Another portion of the book deals with Meredith’s “march against fear,” a solo demonstration designed to encourage Mississippi blacks to register to vote. The walk would have taken him from Memphis, Tennessee, to Jackson, Mississippi, if an assassin with a shotgun hadn’t interrupted.

Meredith survived the attack and eventually completed the last leg of the journey beside Martin Luther King, Jr., and other civil rights leaders.

Though counted among the heroes of the African American civil rights movement, Meredith never accepted the label for himself.

“I know that it may strike some people as a kind of historical blasphemy to say this, but the rhetoric and vocabulary of the American civil rights movement has always seemed upside-down and backward to me. In fact, I always found it grossly insulting to me, to you, and to every American citizen, because it always begins with the assumption or concession that some or any of our civil rights are up for negotiation. They are not now and never have been. We were anointed with and guaranteed all of these rights at birth as Americans… [T]hese rights are eternal, sacred, inviolate, and perfectly equal for every single American citizen.”

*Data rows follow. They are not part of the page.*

(* ===== verification/DataPlane.v ===== *)
(** * The data plane ([handler/send.go], [handler/data_plane_email.go], [routes_dataplane.go])

    What the holder of an API key does: sending, one message or a batch, and
    reading the emails of its workspace, as JSON or as a CSV stream; with
    [request/send.go] and [response/send.go]. *)
From stdpp Require Import base gmap strings list.
From Stdlib Require Import ZArith NArith Ascii String Lia.
From S2P Require Import Prelude GoMonad Domain Ports Token Config Http Suppression Postgres Database Directory.
From S2P Require Import Auth Members Inheritance TemplateHandlers SNS Send MailQueries RuntimeHandlers.

Module request.
Record SendEmailRequest := mkSendEmail {
  Ref : string;
  To : list string;
  CC : list string;
  BCC : list string;
  Variables : fields_map;
  Injectors : injector_map;
  ExternalID : option string;
  Locale : option string;
}.
Record SendBatchRequest := mkSendBatch { batch_Ref : string; batch_Items : list SendBatchItemRequest }.
End request.

(** ** Responses *)

Section Responses.
Context `{GoStd}.

Definition TrackingEntryResponse (e : TrackingEntry) : any :=
  AMap (text "to" (te_To e) ++ text "tracking_id" (te_TrackingID e) ++ text "status" (te_Status e)
        ++ filled "error" (te_Error e)).
Definition NewSendEmailResponse (r : SendResponse) : any :=
  AMap (text "status" (rs_Status r) ++ field "tracking_ids" (AList (TrackingEntryResponse <$> rs_TrackingIDs r))
        ++ optional "external_id" (rs_ExternalID r) ++ text "template_resolved" (rs_TemplateResolved r)
        ++ field "template_version" (AInt (rs_TemplateVersion r))).

Definition SendBatchItemResponse (i : SendBatchItemResult) : any :=
  AMap (field "index" (AInt (ir_Index i)) ++ text "to" (ir_To i) ++ filled "tracking_id" (ir_TrackingID i)
        ++ text "status" (ir_Status i) ++ optional "external_id" (ir_ExternalID i) ++ filled "error" (ir_Error i)).
Definition NewSendBatchResponse (r : SendBatchResponse) : any :=
  AMap (text "status" (bs_Status r) ++ text "template_resolved" (bs_TemplateResolved r)
        ++ field "items" (AList (SendBatchItemResponse <$> bs_Items r))
        ++ field "accepted_count" (AInt (bs_AcceptedCount r)) ++ field "suppressed_count" (AInt (bs_SuppressedCount r))
        ++ field "failed_count" (AInt (bs_FailedCount r))).
End Responses.

(** ** Sending *)

Record SendHandler (W : Type) := mkSendHandler {
  sdh_Send : SendRequest -> M W SendResponse;
  sdh_SendBatch : SendBatchRequest -> M W SendBatchResponse;
  sdh_batchMaxItems : Z;
}.
Arguments sdh_Send {W}. Arguments sdh_SendBatch {W}. Arguments sdh_batchMaxItems {W}.

Section Sending.
Context `{GoStd} `{Binder request.SendEmailRequest} `{Binder request.SendBatchRequest} {W : Type} (h : SendHandler W).

Definition mapSendError (e : error) : HandlerFunc W :=
  if errors_Is e ErrInvalidRef then WriteError 400 "BAD_REQUEST" "invalid template reference"
  else if errors_Is e ErrNotFound || errors_Is e ErrTemplateTypeNotFound || errors_Is e ErrTemplateNotFound
  then WriteError 404 "NOT_FOUND" "resource not found"
  else if errors_Is e ErrNoAdapterConfigured
  then WriteError 422 "NO_ADAPTER" "no adapter configured for this template type"
  else if errors_Is e ErrNoDefaultIdentity
  then WriteError 422 "NO_DEFAULT_IDENTITY" "no default sender identity configured for this adapter"
  else if errors_Is e ErrWorkspaceScopeMismatch
  then WriteError 403 "FORBIDDEN" "API key scope does not match template workspace"
  else if errors_Is e ErrSystemWorkspaceBlocked
  then WriteError 422 "SYSTEM_WORKSPACE_BLOCKED" "system workspace cannot send emails"
  else if errors_Is e ErrTestRecipientPolicyUnconfigured
  then WriteError 422 "TEST_RECIPIENT_POLICY_UNCONFIGURED" "test environment recipient policy is unconfigured"
  else if errors_Is e ErrDomainNotVerified then WriteError 422 "DOMAIN_NOT_VERIFIED" "from domain is not verified"
  else if errors_Is e ErrSuppressed then WriteError 422 "SUPPRESSED" "recipient is suppressed"
  else if errors_Is e ErrTemplateDisabled then WriteError 409 "TEMPLATE_DISABLED" "template is disabled"
  else if errors_Is e ErrNoPublishedVersion then WriteError 422 "NO_PUBLISHED_VERSION" "no published version for this template"
  else if errors_Is e ErrRateLimited then WriteError 429 "RATE_LIMITED" "rate limit exceeded"
  else WriteError 500 "INTERNAL_ERROR" "internal server error".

He rejects hyphenated categories such as African-American, arguing that blacks and their achievements should be considered fully American, and not “ghettoized” or forced into special subcategories.

Meredith gives credit for the outcome at Ole Miss not to the civil rights movement but to “the Founding Fathers of the United States, who created in the Constitution the principle that all citizens are equal and should be treated as equal.”

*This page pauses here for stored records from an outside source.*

Lemma data_plane_serves route (w : Plane) c :
  no_blank_rows w.1 -> cn_Values c = no_values -> route ∈ data_plane_routes service batchMaxItems fuel ->
  exists wsID, of_key c (db_tables w.2) wsID /\
    serves plane_view (posts_for types w.1 wsID) (about service w.1 c wsID) (data_plane verifier pepper route.2) (w, c).
Proof.
  intros Hb Hv Hin. unfold data_plane.
  assert (Hid : preserves plane_view (up (S:=Dir) (NewV7 sys_runtime))).
  { by intros [s d]. }
  pose proof (data_plane_gate (view := plane_directory ilike (fun s => (mailbox s, blocklist s))) plane_view (@snd _ Tables)
    (PlaneTenants ilike) (PlaneWorkspaces ilike) PlaneKeys PlaneMembers verifier pepper verifier_frame _ c Hid route.2 w c) as Hg.
  set (h := RequestID _ _) in *. destruct (h (w, c)) as [r x'] eqn:E.
  assert (exists wsID, of_key c (db_tables w.2) wsID /\
    serves plane_view (posts_for types w.1 wsID) (about service w.1 c wsID) h (w, c)) as (wsID & Hk & Hs).
  2: { exists wsID. split; [done|]. apply serves_serve; [apply _|intros; constructor|done]. }
  unfold serves, relates_at. rewrite E.
  destruct (Hg r x' (conj eq_refl Hv) E) as [ [Eu (l & El & Hl)]|(w1 & c1 & Ew & Ha & En)].
  - exists uuid_Nil. split; [by left|]. unfold serving, seen. simpl. rewrite Eu. split; [by split|].
    exists l. split; [done|]. eapply Forall_impl; [exact Hl|]. intros rp. unfold is_error.
    destruct (rp_Body rp); try done. intros _. constructor.
  - destruct (authed_reaches w w1 c c1 Ew Ha) as (wsID & Hk & Hr & Ec). exists wsID. split; [done|].
    pose proof (routes_serve service batchMaxItems fuel types w.1 c wsID Hb) as Hall.
    rewrite Forall_forall in Hall. specialize (Hall _ Hin _ Hr).
    replace (seen plane_view (w, c)) with (seen plane_view (w1, c1)) by (unfold seen; simpl; congruence).
    change (serving (posts_for types w.1 wsID) (about service w.1 c wsID)
      (seen plane_view (w1, c1)) (seen plane_view (route.2 (w1, c1)).2)) in Hall.
    by replace (route.2 (w1, c1)) with (r, x') in Hall.
Qed.
End Whole.

(** C17: whatever fails, a request to any data-plane route - through request
    identification, scope and authentication - changes the tables only by
    posting emails of one workspace that its blocklists allow, and is answered
    only errors, the response of a send it asks for in that workspace, and mail
    of that workspace as the tables held it: listed and exported emails are rows
    of the workspace that match the request's filters, a shown email is the row
    of the workspace with the tracking id of the path, and shown events are all
    the events of such a row. The workspace is that of a live key whose token the
    request carries; a member's token, or no valid one, sends nothing and can
    be shown rows of the nil workspace only, which no email has. *)
Theorem data_plane_confined `{GoStd} `{Codec} `{Sha256} `{Parsers} `{TimeParser} `{Binder request.SendEmailRequest}
    `{Binder request.SendBatchRequest} (ilike : string -> string -> bool) (verifier : string -> M Plane OIDCClaims) pepper
    service batchMaxItems fuel types route w c :
  Wired service -> StableTypes service types -> (forall token, preserves plane_view (verifier token)) ->
  no_blank_rows w.1 -> cn_Values c = no_values -> cn_Replies c = [] ->
  route ∈ data_plane_routes service batchMaxItems fuel ->
  let x' := (data_plane verifier pepper route.2 (w, c)).2 in
  exists wsID, (wsID = uuid_Nil \/ exists k, holds_key pepper c (db_tables w.2) k /\ key_WorkspaceID k = wsID) /\
    rtc (post (sendable types w.1 wsID)) (mailbox w.1) (mailbox x'.1.1) /\
    (wsID = uuid_Nil -> mailbox x'.1.1 = mailbox w.1) /\ db_tables x'.1.2 = db_tables w.2 /\
    Forall (fun rp => about service w.1 c wsID (rp_Body rp)) (cn_Replies x'.2).
Proof.
  intros Hw Ht Hv Hb Hval Hrep Hin x'.
  destruct (data_plane_serves ilike verifier pepper service batchMaxItems fuel types Hv route w c Hb Hval Hin)
    as (wsID & Hk & (Hnil & Hpost & Eu) & l & El & Hl).
  unfold seen in *. simpl in *. rewrite Hrep in El. simpl in El. subst x' l.
  exists wsID. split_and!; [done|done|by intros ->; symmetry; apply Hnil|by symmetry|done].
Qed.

In these and several other ways, Meredith shows himself to be every bit the “conservative” he considers himself to be, to the consternation of anyone who would like to confine him to a stereotypical box.

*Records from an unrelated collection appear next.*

(* ===== verification/Platform.v ===== *)
(** * The platform as a whole

    The operations that touch emails - sends, batches, the worker, provider
    events and the tracking pixel - in any order over one database, refining an
    abstract life cycle of emails. *)
From stdpp Require Import base gmap strings list.
From Stdlib Require Import ZArith String Lia.
From S2P Require Import Prelude GoMonad Domain Ports Token Suppression EventProcessor Postgres Feedback.
From S2P Require Import SendWorker WorkerRuns Outbox Send SendSafety BatchSafety SendRuns.

(** ** The specification *)

(** An email is created queued or suppressed, under an id that is new, and then
    only moves along its life. *)
Inductive lifecycle (t t' : gmap uuid EmailStatus) : Prop :=
| lc_create id status :
    t !! id = None -> status = StatusQueued \/ status = StatusSuppressed ->
    t' = <[id := status]> t -> lifecycle t t'
| lc_move : table_step life t t' -> lifecycle t t'.

(** What the abstract machine says of one email. *)
Lemma lifecycle_email t t' id st :
  rtc lifecycle t t' -> t !! id = Some st -> exists st', t' !! id = Some st' /\ rtc life st st'.
Proof.
  intros Hr. revert st. induction Hr as [t|t t1 t2 Hs _ IH]; intros st Hl; [by exists st|].
  destruct Hs as [id' status Hn _ ->|[id' x y Hx He ->] ].
  - apply IH. rewrite lookup_insert_ne; [done|congruence].
  - destruct (decide (id' = id)) as [->|Hne]; [|apply IH; by rewrite lookup_insert_ne].
    simplify_eq. destruct (IH y) as (st' & Hl' & Hr'); [by rewrite lookup_insert_eq|].
    exists st'. split; [done|]. by eapply rtc_l.
Qed.

Lemma lifecycle_new t t' id st' :
  rtc lifecycle t t' -> t !! id = None -> t' !! id = Some st' ->
  exists st, (st = StatusQueued \/ st = StatusSuppressed) /\ rtc life st st'.
Proof.
  intros Hr. induction Hr as [t|t t1 t2 Hs Hr IH]; intros Hn Hl; [congruence|].
  destruct Hs as [id' status Hn' Hst ->|[id' x y Hx He ->] ].
  - destruct (decide (id' = id)) as [->|Hne]; [|apply IH; [by rewrite lookup_insert_ne|done] ].
    destruct (lifecycle_email _ _ id status Hr) as (st2 & Hl2 & Hr2); [by rewrite lookup_insert_eq|].
    simplify_eq. eauto.
  - apply IH; [|done]. rewrite lookup_insert_ne; [done|congruence].
Qed.

(** ** The machine *)

Section Platform.
Context `{GoStd} `{Codec} {S : Type}.
Context (service : SendService Sys) (worker : SendWorker Sys S) (processor : EventProcessor Sys).

(** One operation, with any input, at any point of any fault schedule. *)
Inductive platform_step (x : Sys * WorkerState S) : Sys * WorkerState S -> Prop :=
| step_send req : platform_step x ((Send service req x.1).2, x.2)
| step_batch req : platform_step x ((SendBatch service req x.1).2, x.2)
| step_work job attempt maxAttempts : platform_step x (Work worker job attempt maxAttempts x).2
| step_event event : platform_step x ((Process processor event x.1).2, x.2)
| step_open email event : platform_step x ((ProcessDirect processor email event x.1).2, x.2).

Lemma lifecycle_moves t t' : rtc (table_step life) t t' -> rtc lifecycle t t'.
Proof. apply rtc_subrel. intros a b. apply lc_move. Qed.

Lemma lifecycle_posts P s s' : rtc (post P) (mailbox s) (mailbox s') -> rtc lifecycle (status_of s) (status_of s').
Proof.
  change (status_of s) with (em_Status <$> mb_emails (mailbox s)).
  change (status_of s') with (em_Status <$> mb_emails (mailbox s')).
  generalize (mailbox s) (mailbox s'). induction 1 as [|m m1 m2 Hp _ IH]; [done|].
  eapply rtc_l; [|exact IH]. destruct Hp as [e ? ? ? ? ? _ Hf -> _ Hj]. simpl. rewrite fmap_insert.
  eapply lc_create; [by rewrite lookup_fmap, Hf| |done]. simpl. tauto.
Qed.

(** Posting, for any emails: what a send and a batch write goes through the
    outbox even when nothing is known of the templates. *)
Context `{!Wired service}.

Lemma Send_posts req w : posting mailbox (fun _ => True) (Send service req) w.
Proof.
  unfold Send. apply posting_after; [apply preserves_lift|]. intros ref w1 _.
  apply posting_after; [apply resolve_scope_frame, _|]. intros [tenant ws] w2 _.
  apply posting_after; [apply send_contents_frame, _|]. intros c w3 _.
  apply posting_after; [apply preserves_lift|]. intros [ [to cc] bcc] w4 _.
  apply posting_after; [apply EvaluateForType_frame, _|]. intros ev w5 _.
  by apply send_recipients_posting.
Qed.

Lemma prepare_adapter shared statuses item x px x' :
  prepareSendPlanExecution service shared statuses item x = (Ok px, x') ->
  ec_AdapterID (px_contents px) = ad_ID (sh_Adapter shared).
Proof.
  unfold prepareSendPlanExecution. unfold bind. repeat case_match; simplify_eq; try done.
  unfold ret. by intros [= <- _].
Qed.

Lemma SendBatch_posts req w : posting mailbox (fun _ => True) (SendBatch service req) w.
Proof.
  unfold SendBatch. apply posting_after; [apply resolveSendBatchContext_frame, _|]. intros [shared cache] w1 _.
  apply posting_after; [apply prime_frame, _|]. intros statuses w2 _.
  apply posting_bind; [|intros; apply posting_preserves, preserves_ret].
  apply posting_with_memory, posting_for_fold. intros st plan x _.
  apply posting_bind; [|intros; apply posting_preserves, preserves_ret].
  unfold executeSendPlan, posting, try.
  pose proof (prepareSendPlanExecution_frame service mailbox shared statuses (pn_Item plan) x) as F.
  destruct (prepareSendPlanExecution _ _ _ _ x) as [[px|e] x1] eqn:E; simpl in F |- *; [|by rewrite F].
  apply prepare_adapter in E. rewrite <- F.
  apply (posting_bind (on_world mailbox)); [|intros; apply posting_preserves, preserves_ret].
  apply posting_up, posting_for_fold. intros o a w' _. by apply plan_recipient_posting.
Qed.

Context `{!EmailStoreLaws (wk_emailStore worker) status_of} `{!WorkerFrame worker status_of}.
Context `{!EmailStoreLaws (ep_emails processor) status_of} `{!SuppressionStoreFrame (ep_suppression processor) status_of}.
Context `{!RuntimeFrame (ep_rt processor) status_of}.
Context (Hprovider : forall s msg, preserves status_of (snd_Send (wk_methods worker) s msg)).
Context (Hdispatch : forall D, ep_webhookService processor = Some D -> forall ws t x, preserves status_of (D ws t x)).

Lemma platform_step_lifecycle x x' :
  platform_step x x' -> rtc lifecycle (status_of x.1) (status_of x'.1).
Proof.
  intros [req|req|job a ma|event|email event]; simpl.
  - apply (lifecycle_posts (fun _ => True)), Send_posts.
  - apply (lifecycle_posts (fun _ => True)), SendBatch_posts.
  - apply lifecycle_moves. by apply (Work_moves worker status_of job a ma).
  - apply lifecycle_moves.
    pose proof (Process_moves processor status_of event ltac:(done) ltac:(done) ltac:(done) Hdispatch x.1) as Hm.
    eapply rtc_subrel; [|exact Hm]. intros t t' [k a b Ha He ->]. econstructor; [done| |done]. by apply life_event.
  - apply lifecycle_moves. by apply (ProcessDirect_moves processor status_of email event).
Qed.

Lemma platform_lifecycle x x' :
  rtc platform_step x x' -> rtc lifecycle (status_of x.1) (status_of x'.1).
Proof. induction 1 as [|x y z Hs _ IH]; [done|]. etrans; [by apply platform_step_lifecycle|exact IH]. Qed.
End Platform.

(** C1: the platform refines the life cycle of its emails: whatever sends,
    batches, worker runs, provider events and pixel hits are run, in whatever
    order and with whatever failures, the status table makes only steps of the
    abstract machine. So no email is ever lost, its status only moves along its
    life, and every email started queued or suppressed. *)
Theorem platform_refines_lifecycle `{GoStd} `{Codec} {S} (service : SendService Sys) (worker : SendWorker Sys S)
    (processor : EventProcessor Sys) x x' :
  Wired service ->
  EmailStoreLaws (wk_emailStore worker) status_of -> WorkerFrame worker status_of ->
  EmailStoreLaws (ep_emails processor) status_of -> SuppressionStoreFrame (ep_suppression processor) status_of ->
  RuntimeFrame (ep_rt processor) status_of ->
  (forall s msg, preserves status_of (snd_Send (wk_methods worker) s msg)) ->
  (forall D, ep_webhookService processor = Some D -> forall ws t y, preserves status_of (D ws t y)) ->
  rtc (platform_step service worker processor) x x' ->
  rtc lifecycle (status_of x.1) (status_of x'.1) /\
  (forall id st, status_of x.1 !! id = Some st -> exists st', status_of x'.1 !! id = Some st' /\ rtc life st st') /\
  (forall id st', status_of x.1 !! id = None -> status_of x'.1 !! id = Some st' ->
     exists st, (st = StatusQueued \/ st = StatusSuppressed) /\ rtc life st st').
Proof.
  intros ? ? ? ? ? ? Hp Hd Hr. assert (Hl : rtc lifecycle (status_of x.1) (status_of x'.1)).
  { by apply (platform_lifecycle service worker processor). }
  split; [exact Hl|]. split; intros; [by eapply lifecycle_email|by eapply lifecycle_new].
Qed.

(** ** A run: a send, the worker on its job, the provider's delivery event *)

Definition posted_job : SendJobArgs :=
  {| ja_EmailID := 2; ja_TrackingID := "trk_o1"; ja_AdapterID := 9; ja_Priority := 2 |}.

Definition pipeline `{GoStd} `{Codec} {S} (service : SendService Sys) (worker : SendWorker Sys S)
    (processor : EventProcessor Sys) req job event (x : Sys * WorkerState S) : Sys * WorkerState S :=
  let x1 := ((Send service req x.1).2, x.2) in
  let x2 := (Work worker job 1 5 x1).2 in
  ((Process processor event x2.1).2, x2.2).

Lemma pipeline_steps `{GoStd} `{Codec} {S} service (worker : SendWorker Sys S) processor req job event x :
  rtc (platform_step service worker processor) x (pipeline service worker processor req job event x).
Proof.
  eapply rtc_l; [apply step_send|]. eapply rtc_l; [apply step_work|]. apply rtc_once, step_event.
Qed.

Definition after_delivery `{GoStd} `{Codec} : Sys * WorkerState unit :=
  pipeline pg_send pg_worker pg_processor (sample_request ["b@x.io"] []) posted_job
    (sample_event EventDelivered "") (empty_sys, idle).

Lemma after_delivery_reached `{GoStd} `{Codec} :
  rtc (platform_step pg_send pg_worker pg_processor) (empty_sys, idle) after_delivery.
Proof. exact (pipeline_steps pg_send pg_worker pg_processor _ _ _ _). Qed.

Lemma pg_worker_status `{GoStd} `{Codec} : WorkerFrame pg_worker status_of.
Proof. apply pg_worker_frame; [apply _|intros ws a; repo_frame]. Qed.

Lemma platform_refines_lifecycle_witness :
  let G := ascii_std in let C := sample_codec in
  status_of (@after_delivery G C).1 !! 2%N = Some StatusDelivered /\
  exists st, (st = StatusQueued \/ st = StatusSuppressed) /\ rtc life st StatusDelivered.
Proof.
  intros G C. pose proof (after_delivery_reached (H := G)) as Hs.
  assert (Hd : status_of (@after_delivery G C).1 !! 2%N = Some StatusDelivered) by (vm_compute; reflexivity).
  split; [exact Hd|]. revert Hs Hd. generalize (@after_delivery G C). intros x' Hs Hd.
  apply platform_refines_lifecycle in Hs as (_ & _ & Hnew); try apply _; [|apply pg_worker_status|by intros [] msg|discriminate].
  exact (Hnew 2%N StatusDelivered eq_refl Hd).
Defined.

Meredith’s conservative bona fides include his honorable Air Force service, his work as domestic policy advisor to senator Jesse Helms, a former segregationist, as well as his opposition to affirmative action programs, to welfare and government handouts, to political correctness (he was disappointed when Ole Miss stopped using “Colonel Reb” as school mascot), and to the “misguided liberal social policies of the 1960s, [which] created generations of dependency and failure for a huge portion of black America.”

Meredith speaks openly of his disagreement with King over the latter’s dedication to non-violence (rather than embracing their Second Amendment rights), offers a balanced assessment of the Kennedys, and completely dismisses other heroes of the Left who cross his path, including John Lewis and Morgan Freeman.

Perhaps the most striking thing about Meredith is his insight into what it takes to be free. “Meaningful freedom,” he writes, “is rarely gained through the magnanimous benevolence of the predominant powers, but must be won on the field.”

The freedom Meredith sought in the ’60s could not have be won by him alone. That required not only the protection of 30,000 U.S. servicemen in particular, but also the general engagement of every American who wished to live free.

“Throughout the first semester I received about two hundred letters a day. Most of the people who wrote, particularly the Negroes, said they had great admiration for me. They were praying and hoping that I would make it. Their basic attitude alarmed me… [T]hey had relieved themselves of all responsibility. They thought there was nothing more that they had to do. I felt that every young Negro must make his personal contribution toward the accomplishment of his freedom. No one man can fight alone. You can’t confine the struggle for human freedom and dignity to one place or to one man. To free the right arm and cut the left arm off — this is not progress.”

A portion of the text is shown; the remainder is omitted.